Article Tags: ClimateGate, Lawrence Solomon
Climate-change partisans find mere sins of omission
To allay public concern over Climategate — the unauthorized release of some 3000 documents from the computers of the Climatic Research Unit at East Anglia University — the university established two independent inquiries to attend to the widespread view that science had been corrupted through the distortion and destruction of data, through cover-ups, and through the perversion of the peer review process.
The first of these inquiries has neatly dismissed all concerns of impropriety through the oversight of its chair, Lord Oxburgh of Liverpool, a man of impeccable credentials in the climate change field.

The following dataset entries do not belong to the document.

(** C2: when the registry's listing has no agent of the requested name,
    [call_service] raises [ServiceDiscoveryError], and the one call it has made
    is the listing request to the registry: nothing is sent to a target. *)
Theorem unresolved_service_fails_before_any_call_to_it
    (service_name method : string) (payload : list (string * PyVal))
    (s : St) (r : ClientResponse) (agents : list (list (string * PyVal))) :
  let c := listing_call E s in
  reply E s c = Responds r ->
  listing r = Some agents ->
  Forall (fun a => dict_lookup "name" a <> Some (PStr service_name)) agents ->
  (call_service E service_name method payload s).1 =
    inl (mkExn ServiceDiscoveryError
           ("Service '" ++ service_name ++ "' not found"))
  /\ calls_made (call_service E service_name method payload) s = [c]
  /\ call_method c = GET
  /\ call_url c = registry_endpoint (config (self s)) ++ "/registry/agents".
Proof.
  cbv zeta. intros Hr Hl Hnone.
  pose proof (call_service_run E service_name method payload s) as Hrun.
  cbv zeta in Hrun. rewrite Hr, (resolve_listing _ _ _ Hl) in Hrun.
  rewrite first_named_none in Hrun by done.
  split; [by rewrite Hrun|]. split; [by eapply calls_made_called|done].
Qed.

(** C5: resolution of a name is a function of the registry's listing.  Two
    resolutions in a row that get the same answer from the registry give the
    same result, and with a listing that result is the endpoint of the first
    agent of that name in the order of the listing, however many agents share
    the name. *)
Theorem endpoint_resolution_is_deterministic (service_name : string)
    (s : St) (r : ClientResponse) :
  let first := _get_service_endpoint E service_name s in
  let second := _get_service_endpoint E service_name first.2 in
  is_Some (session (self s)) ->
  reply E s (listing_call E s) = Responds r ->
  reply E first.2 (listing_call E first.2) = Responds r ->
  second.1 = first.1
  /\ forall agents, listing r = Some agents ->
       first.1 = first_named service_name agents.
Proof.
  cbv zeta. intros Hsess H1 H2.
  rewrite (_get_service_endpoint_run E service_name s Hsess) in *.
  cbv zeta in *. simpl in H2 |- *.
  rewrite _get_service_endpoint_run by (simpl; apply with_session_is_Some).
  cbv zeta. simpl. rewrite H1, H2. split; [reflexivity|].
  intros agents Hl. by apply resolve_listing.
Qed.

End calls.

(** ** The heartbeat loop *)

Section heartbeat.
Import ai_workflow_client observe.
Context `{L : PyLib} (E : Env).

Lemma exception_not_cancellation (e : Exn) :
  isinstance e Exception = true -> isinstance e CancelledError = false.
Proof. destruct e as [[] m]; vm_compute; congruence. Qed.

Lemma heartbeat_loop_body_cases (s : St) :
  match tick E s with
  | (inr _, s') => heartbeat_loop_body E s = (None, s')
  | (inl e, s') =>
      if isinstance e CancelledError then
        heartbeat_loop_body E s =
          (Some (inr tt),
           mkSt (self s')
             (add_log INFO ("Heartbeat loop cancelled for service '"
                            ++ name (config (self s')) ++ "'") (world s')))
      else if isinstance e Exception then
        heartbeat_loop_body E s =
          (None,
           mkSt (self s')
             (add_log ERROR ("Error in heartbeat loop: " ++ exn_msg e)
                (world s')))
      else heartbeat_loop_body E s = (Some (inl e), s')
  end.
Proof.
  unfold heartbeat_loop_body, tick.
  destruct ((sleep E _;; send_heartbeat E) s) as [[e|b] s']; [|reflexivity].
  destruct (isinstance e CancelledError); [reflexivity|].
  destruct (isinstance e Exception); reflexivity.
Qed.

Lemma heartbeat_loop_S (passes : nat) (s : St) :
  heartbeat_loop E (S passes) s =
    match heartbeat_loop_body E s with
    | (None, s') => heartbeat_loop E passes s'
    | (Some r, s') => (Some r, s')
    end.
Proof. reflexivity. Qed.



End heartbeat.

(** ** The registry store *)

Section store.
Import RegistryStore.

Lemma update_heartbeat_last_seen (h : Heartbeat)
    (store : gmap N ServiceInstance) (k : N) (i : ServiceInstance) :
  store !! k = Some i ->
  exists i', (update_heartbeat h store).2 !! k = Some i'
             /\ last_seen i <= last_seen i'.
Proof.
  intros Hk. unfold update_heartbeat.
  destruct (store !! beat_id h) as [j|] eqn:Hj; simpl; [|eauto with lia].
  case_bool_decide; simpl; [eauto with lia|].
  case_bool_decide as Hle; simpl; [|eauto with lia].
  destruct (decide (beat_id h = k)) as [Heq|Hne].
  - rewrite Heq in *. rewrite lookup_insert_eq.
    eexists; split; [reflexivity|]. simpl. simplify_eq. lia.
  - rewrite lookup_insert_ne by done. eauto with lia.
Qed.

Lord Oxburgh is chair of the multinational Falck Renewables, a European leader with major windfarms in the U.K., France, Spain and Italy, and he’s chair of the Carbon Capture and Storage Association, a lobby group which argues that carbon capture could become a $-trillion industry by 2050.
Lord Oxburgh’s judicial temperament also served him well in his role as chair of the university inquiry. “We are sleepwalking” into a global warming threat so dire, Lord Oxburgh explained in 2007, that the world may need to do more to discourage carbon dioxide emitters than to simply put a price on carbon. “It may be that we shall need, in parallel with that, regulations which impose very severe penalties on people who emit more than specified amounts of greenhouse gases into the atmosphere,” he explained.